Wartawan Tribunnews.com Fransiskus Adhiyuda

Jakarta TRIBUNNEWS.COM-Presiden Joko Widodo (Jokowi) menyampaikan pidato terbaru penanganan virus corona atau virus Covid-19 di Istana Kepresidenan Bogor, Jawa Barat, ID Java , Selasa (3) / 31/2020).

Chokovi dalam sambutannya mengatakan memilih pembatasan sosial berskala besar (PSBB) untuk menggantikan isolasi sosial, jika tidak ia akan menghadapi blokade pandemi Covid-19.

Selain itu, pemerintah sudah menyiapkan bantuan untuk pangkalan. Sebagai bagian dari kebijakan untuk menanggapi pandemi Covid-19 di Indonesia.

Baca: Jokowi: Darurat Sipil Disiapkan dalam Situasi Abnormal

Salah satu bantuan yang diberikan adalah memberikan pasokan listrik volt-ampere gratis kepada pelanggan seharga 450 euro.

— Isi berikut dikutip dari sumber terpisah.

(** On the sample network under "Australia" there are two options. *)
Lemma route_options_are_routes_of_the_network_witness :
  sorts_ascending stable_argsort
    (rev (map count
            (groupby_size
               (filter_by_country
                  (prepare_routes Samples.sample_airports Samples.sample_routes)
                  "Australia")))) /\
  NoDup (route_options stable_argsort
           (prepare_routes Samples.sample_airports Samples.sample_routes)
           "Australia").
Proof.
  split; [exact sample_ranking_sorts |].
  exact (proj1 (proj2
    (route_options_are_routes_of_the_network stable_argsort
       Samples.sample_airports Samples.sample_routes "Australia"
       sample_ranking_sorts))).
Defined.


End SelectorAndRenderProperties.
Lemma page_entries startkey endkey :
  ids_of (omap entry_of_row (page db startkey endkey))
  `sublist_of` map range_key (page db startkey endkey).
Proof.
  rewrite page_selected.
  pose proof (sublist_subseteq _ _ (selected_sublist startkey endkey)) as Hsub.
  induction (selected db startkey endkey) as [|[k d] sel IH]; [constructor|].
  cbn [map]. unfold ids_of.
  change (omap entry_of_row (row_of_doc (k, d) :: map row_of_doc sel))
    with (match entry_of_row (row_of_doc (k, d)) with
          | Some e => e :: omap entry_of_row (map row_of_doc sel)
          | None => omap entry_of_row (map row_of_doc sel)
          end).
  assert (Hsel : sel ⊆ db) by (intros x Hx; apply Hsub; now right).
  unfold entry_of_row at 1. cbn [row_of_doc range_doc range_key fst snd].
  destruct d as [e|].
  - cbn [map]. rewrite (db_ids k e) by (apply Hsub; now left).
    apply sublist_skip. now apply IH.
  - apply sublist_cons. now apply IH.
Qed.

Lemma last_map {A B} (f : A → B) l d :
  List.last (map f l) (f d) = f (List.last l d).
Proof.
  revert d. induction l as [|x l IH]; intros d; [reflexivity|].
  cbn [map]. now rewrite !last_cons_default.
Qed.

Lemma last_elem {A} (x : A) l : List.last l x ∈ x :: l.
Proof.
  revert x. induction l as [|y l IH]; intros x; [now left|].
  rewrite (last_cons_default y x). right. apply IH.
Qed.

Lemma ids_of_app ys zs : ids_of (ys ++ zs) = ids_of ys ++ ids_of zs.
Proof. apply map_app. Qed.

Lemma ascending_app lo mid hi l1 l2 bound :
  ascending lo hi l1 → Forall (λ k, sle k bound) l1 →
  slt bound mid → sle lo mid →
  ascending mid hi l2 → ascending lo hi (l1 ++ l2).
Proof.
  intros [Hs1 Hb1] Hbound Hlt Hle [Hs2 Hb2]. split.
  - apply StronglySorted_app_2; [|assumption..].
    intros x y Hx Hy. rewrite Forall_forall in Hbound, Hb2.
    apply (sle_lt_trans x bound y); [auto|].
    apply (slt_le_trans bound mid y); [assumption|]. now apply Hb2.
  - apply Forall_app. split; [assumption|].
    eapply Forall_impl; [exact Hb2|]. intros k [H1 H2]. split; [|assumption].
    now apply (sle_trans lo mid k).
Qed.

(** The loop of [_enumerate], from the answer to the query that starts at
    [key]: the ids it yields ascend from [key] to [endKey]. *)
Lemma enumerate_loop_ascending fuel endKey metaOnly : ∀ key s,
  Inv (world s) →
  Inv (world (_enumerate_loop E options fuel endKey metaOnly
                (Ok {| range_rows := Some (page db key endKey) |}) s).2) ∧
  ascending key endKey
    (ids_of (_enumerate_loop E options fuel endKey metaOnly
               (Ok {| range_rows := Some (page db key endKey) |}) s).1.1).
Proof.
  induction fuel as [|fuel IH]; intros key s HI.
  - split; [assumption|]. split; constructor.
  - cbn [_enumerate_loop range_rows].
    pose proof (page_keys_ascending key endKey) as Hkeys.
    pose proof (page_entries key endKey) as Hentries.
    destruct (page db key endKey) as [|r0 rs0] eqn:Hpage.
    { split; [assumption|]. split; constructor. }
    set (key' := range_key (List.last rs0 r0) +:+ u10ffff).
    unfold req, _fetchJson.
    destruct (range_answer (world s) key' endKey HI) as (w' & Hfetch & HI').
    rewrite Hfetch.
    match goal with |- context [processAllTasksWithConcurrencyLimit E 5 ?ts ?st] =>
      destruct (process_page metaOnly (omap entry_of_row (r0 :: rs0)) st HI')
        as (newDocs & s2 & Hrun & HI2 & Hsub) end.
    rewrite Hrun.
    destruct (IH key' s2 HI2) as [HI3 Hrest].
    destruct (_enumerate_loop E options fuel endKey metaOnly _ s2)
      as [[ys c] s3].
    cbn [fst snd] in *. split; [assumption|].
    rewrite ids_of_app.
    assert (Hpage_ids :
      ids_of (oks newDocs) `sublist_of` map range_key (r0 :: rs0))
      by (etransitivity; eassumption).
    destruct Hkeys as [Hsorted Hbounds].
    assert (Hlast : ∀ k, k ∈ map range_key (r0 :: rs0) →
                         sle k (range_key (List.last rs0 r0))).
    { intros k Hk. rewrite <- (last_map range_key).
      now apply sorted_last_max. }
    assert (Hmem : range_key (List.last rs0 r0) ∈ map range_key (r0 :: rs0)).
    { rewrite <- (last_map range_key). apply last_elem. }
    apply (ascending_app key key' endKey _ _ (range_key (List.last rs0 r0))).
    + split; [now apply (sorted_sublist _ _ Hpage_ids)|].
      now apply (Forall_sublist _ _ _ Hpage_ids).
    + apply (Forall_sublist _ _ _ Hpage_ids). now apply Forall_forall.
    + apply slt_append. discriminate.
    + apply (sle_trans key (range_key (List.last rs0 r0))).
      * rewrite Forall_forall in Hbounds. now apply Hbounds.
      * apply sle_cases. left. apply slt_append. discriminate.
    + assumption.
Qed.

Lemma enumerate_ascending fuel startKey endKey metaOnly s :
  Inv (world s) →
  Inv (world (_enumerate E options fuel startKey endKey metaOnly s).2) ∧
  ascending startKey endKey
    (ids_of (_enumerate E options fuel startKey endKey metaOnly s).1.1).
Proof.
  intros HI. unfold _enumerate, req, _fetchJson.
  destruct (range_answer (world s) startKey endKey HI) as (w' & Hfetch & HI').
  rewrite Hfetch. now apply enumerate_loop_ascending.
Qed.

Sebagai bagian dari kebijakan pandemi korona, pemerintah telah memberikan banyak bantuan.

Salah satunya dengan mengurangi pembayaran kredit bagi pekerja informal, seperti ojek online, supir taksi, usaha kecil dan menengah, nelayan dan pekerja. Penghasilan harian.

Baca: Kabar baik dari pemerintahan Jokowi telah perbanyak kartu rekrutmen penerima makanan dan kartu

Presiden Jokowi juga menyatakan akan meningkatkan nilai manfaat program sembako. -Dari Rp 150.000 per orang menjadi Rp 200.000, nilainya naik 30%.

Selain nilai, pemerintah juga meningkatkan jumlah penerima manfaat dari sembilan kartu kredit kebutuhan dasar dari 15,2 menjadi 20 juta dari yang asli.